(The records Opens)
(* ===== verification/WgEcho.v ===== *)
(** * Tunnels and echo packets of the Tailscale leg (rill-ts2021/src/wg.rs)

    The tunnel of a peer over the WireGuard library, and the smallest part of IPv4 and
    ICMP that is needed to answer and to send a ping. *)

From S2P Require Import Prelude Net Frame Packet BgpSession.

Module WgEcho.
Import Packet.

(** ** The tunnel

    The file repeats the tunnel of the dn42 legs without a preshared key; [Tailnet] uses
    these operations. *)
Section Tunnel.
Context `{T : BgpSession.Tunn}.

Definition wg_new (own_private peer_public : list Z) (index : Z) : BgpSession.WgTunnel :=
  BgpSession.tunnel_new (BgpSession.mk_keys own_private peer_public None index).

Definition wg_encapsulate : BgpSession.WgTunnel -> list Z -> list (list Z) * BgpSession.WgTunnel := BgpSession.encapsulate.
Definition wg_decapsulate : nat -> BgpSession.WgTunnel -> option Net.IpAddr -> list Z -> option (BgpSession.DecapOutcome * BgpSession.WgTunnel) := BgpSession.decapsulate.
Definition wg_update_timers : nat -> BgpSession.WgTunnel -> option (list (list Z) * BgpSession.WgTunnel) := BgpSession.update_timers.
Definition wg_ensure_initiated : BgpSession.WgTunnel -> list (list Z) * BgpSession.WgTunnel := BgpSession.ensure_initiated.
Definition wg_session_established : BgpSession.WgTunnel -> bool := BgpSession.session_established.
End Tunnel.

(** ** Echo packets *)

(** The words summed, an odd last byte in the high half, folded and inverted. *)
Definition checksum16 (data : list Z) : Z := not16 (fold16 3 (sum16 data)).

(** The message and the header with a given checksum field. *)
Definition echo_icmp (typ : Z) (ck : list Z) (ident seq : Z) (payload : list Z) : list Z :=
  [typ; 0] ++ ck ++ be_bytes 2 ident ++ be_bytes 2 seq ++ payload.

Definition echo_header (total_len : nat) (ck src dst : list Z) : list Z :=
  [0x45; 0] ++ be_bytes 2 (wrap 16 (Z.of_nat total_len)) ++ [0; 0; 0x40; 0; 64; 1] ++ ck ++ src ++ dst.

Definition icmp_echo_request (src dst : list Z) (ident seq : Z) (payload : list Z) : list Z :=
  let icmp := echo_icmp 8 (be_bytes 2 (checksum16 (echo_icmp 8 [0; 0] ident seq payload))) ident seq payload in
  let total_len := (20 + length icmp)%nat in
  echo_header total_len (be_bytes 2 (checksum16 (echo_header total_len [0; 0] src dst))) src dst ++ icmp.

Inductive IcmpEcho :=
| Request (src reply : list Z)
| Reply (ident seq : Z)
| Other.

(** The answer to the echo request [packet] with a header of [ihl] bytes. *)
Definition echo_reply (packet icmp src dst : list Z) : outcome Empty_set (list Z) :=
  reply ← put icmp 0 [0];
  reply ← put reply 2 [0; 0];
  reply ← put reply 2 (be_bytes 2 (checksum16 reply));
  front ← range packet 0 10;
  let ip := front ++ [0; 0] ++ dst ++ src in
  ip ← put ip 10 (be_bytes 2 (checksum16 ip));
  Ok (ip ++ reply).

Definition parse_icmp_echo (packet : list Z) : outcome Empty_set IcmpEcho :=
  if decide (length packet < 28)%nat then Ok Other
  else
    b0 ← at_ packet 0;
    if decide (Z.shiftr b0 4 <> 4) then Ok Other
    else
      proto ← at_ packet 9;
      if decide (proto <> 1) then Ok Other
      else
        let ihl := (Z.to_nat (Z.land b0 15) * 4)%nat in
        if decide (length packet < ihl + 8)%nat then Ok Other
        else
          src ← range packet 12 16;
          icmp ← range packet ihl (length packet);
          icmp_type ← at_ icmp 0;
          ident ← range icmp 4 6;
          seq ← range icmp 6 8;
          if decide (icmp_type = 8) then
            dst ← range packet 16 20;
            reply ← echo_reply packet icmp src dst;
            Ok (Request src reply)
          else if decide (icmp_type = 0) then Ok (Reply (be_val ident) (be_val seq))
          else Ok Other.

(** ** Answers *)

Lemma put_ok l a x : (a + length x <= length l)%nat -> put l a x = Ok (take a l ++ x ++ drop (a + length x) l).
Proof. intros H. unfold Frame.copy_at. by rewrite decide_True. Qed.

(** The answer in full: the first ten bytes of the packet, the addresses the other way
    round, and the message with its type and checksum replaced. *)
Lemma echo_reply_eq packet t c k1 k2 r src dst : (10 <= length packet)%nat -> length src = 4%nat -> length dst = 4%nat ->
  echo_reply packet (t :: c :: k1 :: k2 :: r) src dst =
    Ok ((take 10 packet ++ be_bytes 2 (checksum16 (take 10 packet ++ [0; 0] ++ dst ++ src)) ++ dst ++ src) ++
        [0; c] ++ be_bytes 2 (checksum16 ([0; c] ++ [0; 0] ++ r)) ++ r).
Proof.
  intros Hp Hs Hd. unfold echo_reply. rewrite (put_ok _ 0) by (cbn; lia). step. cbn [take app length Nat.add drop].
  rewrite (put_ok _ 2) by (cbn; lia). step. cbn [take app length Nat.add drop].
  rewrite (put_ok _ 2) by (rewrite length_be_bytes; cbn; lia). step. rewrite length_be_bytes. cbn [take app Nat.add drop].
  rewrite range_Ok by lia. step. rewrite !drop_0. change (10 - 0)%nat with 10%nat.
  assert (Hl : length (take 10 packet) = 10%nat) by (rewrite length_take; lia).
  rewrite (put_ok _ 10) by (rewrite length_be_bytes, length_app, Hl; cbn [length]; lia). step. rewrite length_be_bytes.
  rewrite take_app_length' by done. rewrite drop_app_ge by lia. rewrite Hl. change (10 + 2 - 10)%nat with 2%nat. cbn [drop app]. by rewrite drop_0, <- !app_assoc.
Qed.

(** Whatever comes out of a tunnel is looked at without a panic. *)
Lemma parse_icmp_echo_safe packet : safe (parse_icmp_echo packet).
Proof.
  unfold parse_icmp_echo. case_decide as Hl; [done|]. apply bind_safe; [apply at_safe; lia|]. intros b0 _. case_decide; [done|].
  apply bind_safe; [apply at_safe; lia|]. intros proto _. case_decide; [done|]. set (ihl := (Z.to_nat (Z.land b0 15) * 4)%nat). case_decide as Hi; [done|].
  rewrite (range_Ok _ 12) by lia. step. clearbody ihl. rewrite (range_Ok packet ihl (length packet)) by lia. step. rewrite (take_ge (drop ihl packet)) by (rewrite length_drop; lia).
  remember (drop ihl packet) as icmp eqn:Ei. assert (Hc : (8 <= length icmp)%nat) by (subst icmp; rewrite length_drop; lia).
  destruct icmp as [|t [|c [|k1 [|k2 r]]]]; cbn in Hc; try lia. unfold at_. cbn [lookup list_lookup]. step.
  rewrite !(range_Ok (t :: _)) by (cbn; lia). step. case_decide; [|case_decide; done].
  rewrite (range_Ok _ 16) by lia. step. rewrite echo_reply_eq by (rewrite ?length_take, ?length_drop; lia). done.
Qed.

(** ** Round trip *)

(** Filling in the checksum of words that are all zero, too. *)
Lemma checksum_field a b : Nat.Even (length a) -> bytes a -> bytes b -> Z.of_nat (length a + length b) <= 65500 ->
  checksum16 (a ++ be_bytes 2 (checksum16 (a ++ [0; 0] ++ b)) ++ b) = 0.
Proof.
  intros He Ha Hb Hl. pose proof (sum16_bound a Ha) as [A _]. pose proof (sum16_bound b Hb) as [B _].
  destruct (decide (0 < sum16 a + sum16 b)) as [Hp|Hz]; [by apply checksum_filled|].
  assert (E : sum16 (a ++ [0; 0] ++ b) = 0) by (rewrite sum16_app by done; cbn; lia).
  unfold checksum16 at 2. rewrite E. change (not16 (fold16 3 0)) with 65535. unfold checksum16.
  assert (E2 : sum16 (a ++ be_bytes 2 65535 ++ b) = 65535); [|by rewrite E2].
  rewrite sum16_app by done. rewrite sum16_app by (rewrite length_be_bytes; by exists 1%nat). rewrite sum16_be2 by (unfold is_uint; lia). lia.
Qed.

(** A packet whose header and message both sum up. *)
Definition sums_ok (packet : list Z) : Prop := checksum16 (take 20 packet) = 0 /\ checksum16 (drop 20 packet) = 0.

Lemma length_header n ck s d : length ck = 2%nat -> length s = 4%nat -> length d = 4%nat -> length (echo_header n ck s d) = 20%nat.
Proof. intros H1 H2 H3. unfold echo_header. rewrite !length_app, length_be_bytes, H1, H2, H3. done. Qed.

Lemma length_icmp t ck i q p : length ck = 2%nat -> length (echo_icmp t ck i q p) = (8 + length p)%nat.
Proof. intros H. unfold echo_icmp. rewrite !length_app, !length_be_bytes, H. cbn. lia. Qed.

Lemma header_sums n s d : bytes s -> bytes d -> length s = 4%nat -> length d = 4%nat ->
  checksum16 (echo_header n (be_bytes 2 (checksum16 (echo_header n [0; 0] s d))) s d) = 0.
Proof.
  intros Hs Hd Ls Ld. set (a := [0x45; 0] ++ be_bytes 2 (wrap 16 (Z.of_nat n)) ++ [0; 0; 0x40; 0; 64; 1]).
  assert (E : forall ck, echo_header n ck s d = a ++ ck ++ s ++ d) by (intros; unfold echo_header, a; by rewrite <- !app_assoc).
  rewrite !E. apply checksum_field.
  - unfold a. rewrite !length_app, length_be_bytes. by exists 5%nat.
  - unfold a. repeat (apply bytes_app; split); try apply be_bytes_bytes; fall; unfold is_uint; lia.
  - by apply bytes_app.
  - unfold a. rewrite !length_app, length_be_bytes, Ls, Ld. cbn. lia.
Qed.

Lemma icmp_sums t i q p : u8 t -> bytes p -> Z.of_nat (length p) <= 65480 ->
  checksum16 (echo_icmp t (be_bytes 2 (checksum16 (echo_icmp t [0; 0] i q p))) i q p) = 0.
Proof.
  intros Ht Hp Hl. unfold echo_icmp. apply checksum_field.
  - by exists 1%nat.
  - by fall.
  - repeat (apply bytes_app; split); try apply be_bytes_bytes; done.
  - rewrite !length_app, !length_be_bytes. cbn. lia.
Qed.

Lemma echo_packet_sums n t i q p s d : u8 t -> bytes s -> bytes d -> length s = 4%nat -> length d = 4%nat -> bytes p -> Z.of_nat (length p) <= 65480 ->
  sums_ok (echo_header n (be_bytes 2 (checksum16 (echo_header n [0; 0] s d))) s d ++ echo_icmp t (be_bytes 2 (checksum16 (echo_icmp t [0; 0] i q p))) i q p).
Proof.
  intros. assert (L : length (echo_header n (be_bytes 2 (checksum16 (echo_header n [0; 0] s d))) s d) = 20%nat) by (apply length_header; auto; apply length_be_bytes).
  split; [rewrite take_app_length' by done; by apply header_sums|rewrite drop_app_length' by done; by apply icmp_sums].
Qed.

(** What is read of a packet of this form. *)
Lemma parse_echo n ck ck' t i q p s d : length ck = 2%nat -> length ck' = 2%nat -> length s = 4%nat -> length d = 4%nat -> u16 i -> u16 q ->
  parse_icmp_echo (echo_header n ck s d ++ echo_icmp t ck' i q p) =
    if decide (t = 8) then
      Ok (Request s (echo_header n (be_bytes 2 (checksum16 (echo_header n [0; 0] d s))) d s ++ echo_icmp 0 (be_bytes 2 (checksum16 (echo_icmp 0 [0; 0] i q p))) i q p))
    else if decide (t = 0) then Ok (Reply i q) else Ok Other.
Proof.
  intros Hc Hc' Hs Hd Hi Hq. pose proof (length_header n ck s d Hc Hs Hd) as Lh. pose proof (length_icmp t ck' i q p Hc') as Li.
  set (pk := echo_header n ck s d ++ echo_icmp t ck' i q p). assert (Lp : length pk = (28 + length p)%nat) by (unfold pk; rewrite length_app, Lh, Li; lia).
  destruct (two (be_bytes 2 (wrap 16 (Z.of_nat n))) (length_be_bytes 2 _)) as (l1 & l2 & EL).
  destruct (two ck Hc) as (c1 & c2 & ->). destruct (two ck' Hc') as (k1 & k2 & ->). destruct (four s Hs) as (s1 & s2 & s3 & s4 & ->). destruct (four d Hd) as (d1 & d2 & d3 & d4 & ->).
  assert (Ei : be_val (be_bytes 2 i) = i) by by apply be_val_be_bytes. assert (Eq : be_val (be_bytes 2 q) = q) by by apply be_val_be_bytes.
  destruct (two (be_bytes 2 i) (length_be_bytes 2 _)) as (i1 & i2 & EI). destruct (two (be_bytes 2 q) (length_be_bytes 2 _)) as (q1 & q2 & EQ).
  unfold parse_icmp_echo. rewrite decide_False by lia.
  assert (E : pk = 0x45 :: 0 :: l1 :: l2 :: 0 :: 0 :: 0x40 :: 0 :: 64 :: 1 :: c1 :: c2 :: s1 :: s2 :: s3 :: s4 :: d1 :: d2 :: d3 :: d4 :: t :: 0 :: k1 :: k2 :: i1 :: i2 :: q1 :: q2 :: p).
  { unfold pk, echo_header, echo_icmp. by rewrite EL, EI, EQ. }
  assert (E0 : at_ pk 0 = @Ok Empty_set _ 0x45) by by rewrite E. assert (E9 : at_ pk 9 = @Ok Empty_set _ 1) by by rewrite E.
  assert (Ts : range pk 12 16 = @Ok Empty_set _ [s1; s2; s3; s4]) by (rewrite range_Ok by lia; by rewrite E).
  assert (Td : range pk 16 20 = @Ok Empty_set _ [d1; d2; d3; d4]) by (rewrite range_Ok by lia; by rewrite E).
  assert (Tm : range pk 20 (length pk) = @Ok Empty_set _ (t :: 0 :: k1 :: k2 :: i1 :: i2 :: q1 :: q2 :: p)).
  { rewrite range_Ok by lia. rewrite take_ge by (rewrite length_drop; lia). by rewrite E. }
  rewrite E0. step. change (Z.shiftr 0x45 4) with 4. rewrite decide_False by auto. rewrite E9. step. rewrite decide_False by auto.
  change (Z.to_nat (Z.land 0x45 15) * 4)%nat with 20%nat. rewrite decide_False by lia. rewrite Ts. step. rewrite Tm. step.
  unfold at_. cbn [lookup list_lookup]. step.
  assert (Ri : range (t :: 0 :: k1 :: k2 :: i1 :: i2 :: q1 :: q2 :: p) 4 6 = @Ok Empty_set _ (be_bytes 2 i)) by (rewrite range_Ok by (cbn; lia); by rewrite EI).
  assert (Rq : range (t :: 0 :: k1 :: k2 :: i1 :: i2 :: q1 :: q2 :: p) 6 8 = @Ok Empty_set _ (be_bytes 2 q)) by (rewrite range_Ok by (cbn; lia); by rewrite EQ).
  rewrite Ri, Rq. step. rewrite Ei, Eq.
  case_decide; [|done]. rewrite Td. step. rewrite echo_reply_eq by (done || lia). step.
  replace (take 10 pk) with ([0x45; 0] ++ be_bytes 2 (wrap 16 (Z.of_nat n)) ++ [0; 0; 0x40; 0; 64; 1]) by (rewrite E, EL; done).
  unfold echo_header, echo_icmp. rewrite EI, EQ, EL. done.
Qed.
(The records Closes)
Directions
Copy out the lines of the data where the string "packets" occurs.

Task output
(** * Tunnels and echo packets of the Tailscale leg (rill-ts2021/src/wg.rs)
(** ** Echo packets *)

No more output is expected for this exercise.